RECORDS TO PROCESS section start

(** C8, as the claim states it, fails in three ways.  On a series of
    length 0 with the default [min_window = 10] the claimed condition
    holds, yet [_fit] raises [ZeroDivisionError] at line 195, before the
    check.  With series length 90, [max_win_len_prop = 0.7] and
    [min_window = 64] the floor of the product is 63 and the claimed
    condition fails, yet line 194 computes 62 on floats and [_fit] raises
    the configuration error.  And when [max_win_len_prop] is read as the
    float nearest to 0.7, with series length 10 and [min_window = 8], the
    floor of the product is 6 and the claimed condition holds, yet line
    194 computes 7 and [_fit] raises nothing. *)
Lemma fit_configuration_error_counterexample :
  (min_window (init nat 250 50 1 10 0 1 0)
   > Qfloor (inject_Z (Z.of_nat (shape2 toy_X_empty_series))
             * max_win_len_prop (init nat 250 50 1 10 0 1 0)) + 1
   /\ snd (_fit toy_fit_boss toy_check_random_state toy_randint toy_choice
             fast_clock (init nat 250 50 1 10 0 1 0) toy_X_empty_series
             toy_labels)
      = Raise ZeroDivisionError)
  /\ (~ 64 > Qfloor (inject_Z (Z.of_nat (shape2 toy_X_long)) * (7 # 10)) + 1
      /\ max_window_of (shape2 toy_X_long) (7 # 10) = 62
      /\ _fit toy_fit_boss toy_check_random_state toy_randint toy_choice
           fast_clock (init nat 250 50 (7 # 10) 64 0 1 0) toy_X_long
           toy_labels
         = ([], Raise ValueError))
  /\ (8 > Qfloor (inject_Z (Z.of_nat (shape2 toy_X_short))
                  * py_float (7 # 10)) + 1
      /\ max_window_of (shape2 toy_X_short) (py_float (7 # 10)) = 7
      /\ snd (_fit toy_fit_boss toy_check_random_state toy_randint
                toy_choice fast_clock
                (init nat 250 50 (py_float (7 # 10)) 8 0 1 0) toy_X_short
                toy_labels)
         <> Raise ValueError).
Proof.
  split; [split; vm_compute; reflexivity|].
  split.
  - split; [vm_compute; discriminate|]. split; vm_compute; reflexivity.
  - split; [vm_compute; reflexivity|]. split; [vm_compute; reflexivity|].
    vm_compute. discriminate.
Qed.

(** C8 (amended). On a series of positive length, [_fit] raises the
    configuration error ([ValueError]; the random generator and the base
    learners of the model raise nothing) exactly when
    [min_window > max_window + 1], where
    [max_window = int(series_length * max_win_len_prop)] is computed on
    floats; the error is raised before any base learner is fitted.  For
    [max_win_len_prop = 1] the maximum window is the series length: with
    series length 24 it is 24, and [min_window = 26] fails with this
    error and no learner fitted. *)
Theorem fit_configuration_error {series RandomState : Type}
    (fit_boss : Z -> Z -> bool -> Z -> Z -> list series -> list label ->
                (nat -> label) * (series -> label))
    (check_random_state : Z -> RandomState)
    (randint : RandomState -> Z -> Z -> Z * RandomState)
    (choice : RandomState -> nat -> nat -> list nat * RandomState)
    (clock : Z -> Q)
    (self : ContractableBOSS series) (X : ndarray3 series)
    (y : list label) :
  (0 < shape2 X)%nat ->
  (snd (_fit fit_boss check_random_state randint choice clock self X y)
   = Raise ValueError
   <-> min_window self
       > max_window_of (shape2 X) (max_win_len_prop self) + 1)
  /\ (snd (_fit fit_boss check_random_state randint choice clock self X y)
      = Raise ValueError ->
      fst (_fit fit_boss check_random_state randint choice clock self X y)
      = [])
  /\ (max_win_len_prop self = 1%Q -> Z.of_nat (shape2 X) <= 2 ^ 53 ->
      max_window_of (shape2 X) (max_win_len_prop self)
      = Z.of_nat (shape2 X))
  /\ (shape2 X = 24%nat -> max_win_len_prop self = 1%Q ->
      min_window self = 26 ->
      max_window_of (shape2 X) (max_win_len_prop self) = 24
      /\ _fit fit_boss check_random_state randint choice clock self X y
         = ([], Raise ValueError)).
Proof.
  intros Hlen.
  assert (Hiff :
    snd (_fit fit_boss check_random_state randint choice clock self X y)
    = Raise ValueError
    <-> min_window self
        > max_window_of (shape2 X) (max_win_len_prop self) + 1).
  { split.
    - intros H.
      destruct (Z_le_gt_dec (min_window self)
                  (max_window_of (shape2 X) (max_win_len_prop self) + 1))
        as [Hle | Hgt]; [|assumption].
      exfalso. revert H. now apply fit_accepts.
    - intros H. rewrite fit_rejects by (assumption || lia). reflexivity. }
  split; [exact Hiff|]. split; [|split].
  - intros H. apply Hiff in H. rewrite fit_rejects by (assumption || lia).
    reflexivity.
  - intros Hprop Hbig. rewrite Hprop. now apply max_window_unit.
  - intros H24 Hprop Hmin.
    assert (Hmax : max_window_of (shape2 X) (max_win_len_prop self) = 24)
      by (rewrite H24, Hprop; vm_compute; reflexivity).
    split; [exact Hmax|]. apply fit_rejects; [assumption|lia].
Qed.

RECORDS TO PROCESS section end

## WHAT TO PRODUCE
In your response, give all the records again with nothing altered.

## WRITTEN SOLUTION
(** C8, as the claim states it, fails in three ways.  On a series of
    length 0 with the default [min_window = 10] the claimed condition
    holds, yet [_fit] raises [ZeroDivisionError] at line 195, before the
    check.  With series length 90, [max_win_len_prop = 0.7] and
    [min_window = 64] the floor of the product is 63 and the claimed
    condition fails, yet line 194 computes 62 on floats and [_fit] raises
    the configuration error.  And when [max_win_len_prop] is read as the
    float nearest to 0.7, with series length 10 and [min_window = 8], the
    floor of the product is 6 and the claimed condition holds, yet line
    194 computes 7 and [_fit] raises nothing. *)
Lemma fit_configuration_error_counterexample :
  (min_window (init nat 250 50 1 10 0 1 0)
   > Qfloor (inject_Z (Z.of_nat (shape2 toy_X_empty_series))
             * max_win_len_prop (init nat 250 50 1 10 0 1 0)) + 1
   /\ snd (_fit toy_fit_boss toy_check_random_state toy_randint toy_choice
             fast_clock (init nat 250 50 1 10 0 1 0) toy_X_empty_series
             toy_labels)
      = Raise ZeroDivisionError)
  /\ (~ 64 > Qfloor (inject_Z (Z.of_nat (shape2 toy_X_long)) * (7 # 10)) + 1
      /\ max_window_of (shape2 toy_X_long) (7 # 10) = 62
      /\ _fit toy_fit_boss toy_check_random_state toy_randint toy_choice
           fast_clock (init nat 250 50 (7 # 10) 64 0 1 0) toy_X_long
           toy_labels
         = ([], Raise ValueError))
  /\ (8 > Qfloor (inject_Z (Z.of_nat (shape2 toy_X_short))
                  * py_float (7 # 10)) + 1
      /\ max_window_of (shape2 toy_X_short) (py_float (7 # 10)) = 7
      /\ snd (_fit toy_fit_boss toy_check_random_state toy_randint
                toy_choice fast_clock
                (init nat 250 50 (py_float (7 # 10)) 8 0 1 0) toy_X_short
                toy_labels)
         <> Raise ValueError).
Proof.
  split; [split; vm_compute; reflexivity|].
  split.
  - split; [vm_compute; discriminate|]. split; vm_compute; reflexivity.
  - split; [vm_compute; reflexivity|]. split; [vm_compute; reflexivity|].
    vm_compute. discriminate.
Qed.

(** C8 (amended). On a series of positive length, [_fit] raises the
    configuration error ([ValueError]; the random generator and the base
    learners of the model raise nothing) exactly when
    [min_window > max_window + 1], where
    [max_window = int(series_length * max_win_len_prop)] is computed on
    floats; the error is raised before any base learner is fitted.  For
    [max_win_len_prop = 1] the maximum window is the series length: with
    series length 24 it is 24, and [min_window = 26] fails with this
    error and no learner fitted. *)
Theorem fit_configuration_error {series RandomState : Type}
    (fit_boss : Z -> Z -> bool -> Z -> Z -> list series -> list label ->
                (nat -> label) * (series -> label))
    (check_random_state : Z -> RandomState)
    (randint : RandomState -> Z -> Z -> Z * RandomState)
    (choice : RandomState -> nat -> nat -> list nat * RandomState)
    (clock : Z -> Q)
    (self : ContractableBOSS series) (X : ndarray3 series)
    (y : list label) :
  (0 < shape2 X)%nat ->
  (snd (_fit fit_boss check_random_state randint choice clock self X y)
   = Raise ValueError
   <-> min_window self
       > max_window_of (shape2 X) (max_win_len_prop self) + 1)
  /\ (snd (_fit fit_boss check_random_state randint choice clock self X y)
      = Raise ValueError ->
      fst (_fit fit_boss check_random_state randint choice clock self X y)
      = [])
  /\ (max_win_len_prop self = 1%Q -> Z.of_nat (shape2 X) <= 2 ^ 53 ->
      max_window_of (shape2 X) (max_win_len_prop self)
      = Z.of_nat (shape2 X))
  /\ (shape2 X = 24%nat -> max_win_len_prop self = 1%Q ->
      min_window self = 26 ->
      max_window_of (shape2 X) (max_win_len_prop self) = 24
      /\ _fit fit_boss check_random_state randint choice clock self X y
         = ([], Raise ValueError)).
Proof.
  intros Hlen.
  assert (Hiff :
    snd (_fit fit_boss check_random_state randint choice clock self X y)
    = Raise ValueError
    <-> min_window self
        > max_window_of (shape2 X) (max_win_len_prop self) + 1).
  { split.
    - intros H.
      destruct (Z_le_gt_dec (min_window self)
                  (max_window_of (shape2 X) (max_win_len_prop self) + 1))
        as [Hle | Hgt]; [|assumption].
      exfalso. revert H. now apply fit_accepts.
    - intros H. rewrite fit_rejects by (assumption || lia). reflexivity. }
  split; [exact Hiff|]. split; [|split].
  - intros H. apply Hiff in H. rewrite fit_rejects by (assumption || lia).
    reflexivity.
  - intros Hprop Hbig. rewrite Hprop. now apply max_window_unit.
  - intros H24 Hprop Hmin.
    assert (Hmax : max_window_of (shape2 X) (max_win_len_prop self) = 24)
      by (rewrite H24, Hprop; vm_compute; reflexivity).
    split; [exact Hmax|]. apply fit_rejects; [assumption|lia].
Qed.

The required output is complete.